La réponse du CESE est très clairement favorable à une légalisation de l’aide active à mourir (AAM). Ses préconisations en ce sens clôturent un document dont seule la lecture peut pleinement rendre compte. Mais elles ne surprendront personne. La position du CESE était connue depuis un précédent rapport, rendu public le 10 avril 2018, déjà favorable à la reconnaissance légale d’un droit à demander au médecin une sédation profonde et continue « explicitement létale «  (Avis CESE, 10 avr. 2018, Fin de vie : la France à l’heure des choix). Une position du CESE allant à l’encontre de la précédente et des conclusions de la Convention citoyenne aurait d’ailleurs été surprenante, surtout dans un contexte où, le cas réservé de l’Ordre national des médecins pour le moins rétif sur le sujet, toutes les instances consultables ont été mobilisées pour appuyer de leurs avis les déclarations du Président de la République annonçant, pour l’été 2023, une réforme de la loi n° 2016-87 du 2 février 2016 créant de nouveaux droits en faveur des malades et des personnes en fin de vie (loi dite Claeys-Leonetti).

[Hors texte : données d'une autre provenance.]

(** C38.  A task that is handed to a worker the registry does not know is out
    of reach of the eviction sweeps.  In every further history of the
    running broker in which nobody ACKs or NACKs that task and there is no
    reset -- as when that worker dies -- the task stays in flight: however
    many sweeps come, none returns it to its queue, and nobody is given it
    again. *)
Theorem unknown_worker_strands_task env m w qn mono tid evs evs' b :
  idle_start b → Forall enumerates (evs ++ evs') → along exclusive_event evs b →
  let b1 := run evs b in
  Registry.get_worker w (worker_registry b1) = None →
  event_action (Request env m) b1 = Poll qn w mono → delivered qn w (ctl b1) = Some tid →
  let b2 := (_dispatch env m b1).2 in
  along fresh_event evs' b2 → along (unsettled tid) evs' b2 →
  holder (ctl (run evs' b2)) tid = Some w ∧
  ∀ qn u, delivered qn u (ctl (run evs' b2)) ≠ Some tid.
Proof.
  intros Hb [He He']%Forall_app Hx b1 Hw Hev Hd b2 Hf Hu.
  pose proof (run_supervised evs b (idle_start_supervised b Hb) He Hx) as (Hc&Hwf&_&Hex).
  assert (Hs : stuck tid w b2).
  { change b2 with (handle (Request env m) b1). by eapply unknown_stuck. }
  pose proof (run_stuck tid w evs' b2 Hs He' Hf Hu) as (_&Hwf'&Hh&_).
  split; [done|]. intros qn' u. by eapply undelivered.
Qed.
End leases.

(** ** A worker that beats, and one that was forgotten *)

#[local] Existing Instance JsonText.codec.

Definition register_msg (w : string) : Message :=
  mkMessage (Some "REGISTER") None None (Some w) None (Some ["emails"]) None.
Definition heartbeat_msg (w : string) : Message :=
  mkMessage (Some "HEARTBEAT") None None (Some w) None None None.

Definition at_ (now : Q) (m : Message) : Event := Request (Recovery.env_at now "u") m.
Definition sweep_at (now : Q) : Event :=
  Eviction (Recovery.env_at now "u") (λ i, elements (Registry.in_flight_tasks i)).

Definition early : list Event :=
  [at_ 0 (register_msg "w1");
   Request (Recovery.env_at 1 "t1") (Recovery.produce_msg "emails" (JObj [("to", JStr "a")]));
   at_ 2 (Recovery.consume_msg "emails" "w1")].
Definition late : list Event :=
  [at_ 2 (heartbeat_msg "w1"); sweep_at 4; at_ 6 (heartbeat_msg "w1"); sweep_at 8; sweep_at 12].

Lemma sweep_enumerates now : enumerates (sweep_at now).
Proof. by intros i. Qed.

#[local] Ltac enumerate :=
  repeat first [apply Forall_nil_2 | apply Forall_cons_2; [first [exact I | apply sweep_enumerates]|]].

Lemma example_idle_start : idle_start Recovery.empty_broker.
Proof. split_and!; [apply init_wf|done..]. Qed.

Lemma example_heard : heard "w1" 0 (run early Recovery.empty_broker).
Proof. eexists. split; [vm_compute; reflexivity|]. by vm_compute. Qed.

Lemma example_punctual : punctual 6 "w1" 0 late.
Proof. repeat split; by vm_compute. Qed.

Lemma punctual_worker_survives_witness :
  is_Some (Registry.get_worker "w1"
    (worker_registry (run late (run early Recovery.empty_broker)))).
Proof.
  apply (punctual_worker_survives 6 "w1" 0).
  - apply Qle_refl.
  - apply run_sound, idle_start_sound, example_idle_start.
  - apply example_heard.
  - apply example_punctual.
Defined.

Lemma punctual_worker_keeps_task_witness :
  holder (ctl (run (early ++ late) Recovery.empty_broker)) "t1" = Some "w1" ∧
  ∀ qn u, delivered qn u (ctl (run (early ++ late) Recovery.empty_broker)) ≠ Some "t1".
Proof.
  apply (punctual_worker_keeps_task 6 "w1" 0).
  - apply example_idle_start.
  - enumerate.
  - decide_by_compute.
  - apply Qle_refl.
  - apply example_heard.
  - vm_compute. reflexivity.
  - apply example_punctual.
  - decide_by_compute.
Defined.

Un avis inscrit dans un projet de société

 Le CESE situe pour sa part son propos dans le cadre d’un projet de société qu’il soutient et qui se veut humaniste, inclusif mais aussi émancipateur. Pour lui, et faisant sienne la position de la Convention citoyenne,  « l’accompagnement de la fin de vie est à la croisée de l’intime et du collectif », ce qui exprime bien son idée que si la solidarité envers les plus faibles et les plus vulnérables est le ciment d’une société dite inclusive, chacun doit pouvoir ne pas se ressentir comme un poids pour la société et les autres.

A partir de là, toutes les perspectives sont ouvertes, allant d’une prise en considération, au niveau médical et social, de la nécessité pour tout être humain d’être respecté et valorisé quel que soit son âge, son état de santé physique ou mental, à la reconnaissance de sa liberté de choisir sa fin de vie, notamment pour ne pas peser sur celles des autres. On aura compris que le paradigme est appelé à changer : il ne s’agit plus seulement dans ce projet de société défendu par le CESE d’affirmer dans la loi le devoir d’accompagner dignement la fin de vie de tous mais aussi le droit pour chacun de choisir l'accompagnement de sa fin de vie.

Les treize préconisations du CESE

Pour le CESE, si l’article L. 1110-9 actuel du code de la santé publique dispose déjà que « toute personne malade dont l'état le requiert a le droit d'accéder à des soins palliatifs et à un accompagnement », il n’intègre cependant pas l’aide active à mourir. D’où la principale préconisation du CESE (n° 1 de l’avis) : une modification souhaitée de la loi « pour affirmer qu’en fin de vie, le droit à l’accompagnement est ouvert jusqu’à l’aide active à mourir ».

Certes, sur les treize préconisations du CESE, toutes ne sont pas aussi directes et engagées. Nombre d’entre elles rejoignent des préoccupations plus consensuelles déjà exprimées par d’autres, notamment dans les milieux éthiques, médicaux et sociaux. On retiendra sous cet angle les préconisations tendant à améliorer l’information sur le droit à l’accompagnement de la fin de vie (n° 3 de l’avis) et à conforter légalement dans ses missions (n° 2 de l’avis) le Centre national des soins palliatifs et de la fin de vie (CNSPFV) ; celles tendant à valoriser les directives anticipées et la désignation d’une personne de confiance (n° 4 et 5 de l’avis) ; celle prônant une égalité d’accès aux soins d’accompagnement et palliatifs dans tous les territoires, particulièrement les territoires ultramarins (n° 6 de l’avis) ou bien encore celle visant à améliorer la place faite aux associations de bénévoles ainsi que la condition sociale des aidants familiaux (n° 7 de l’avis).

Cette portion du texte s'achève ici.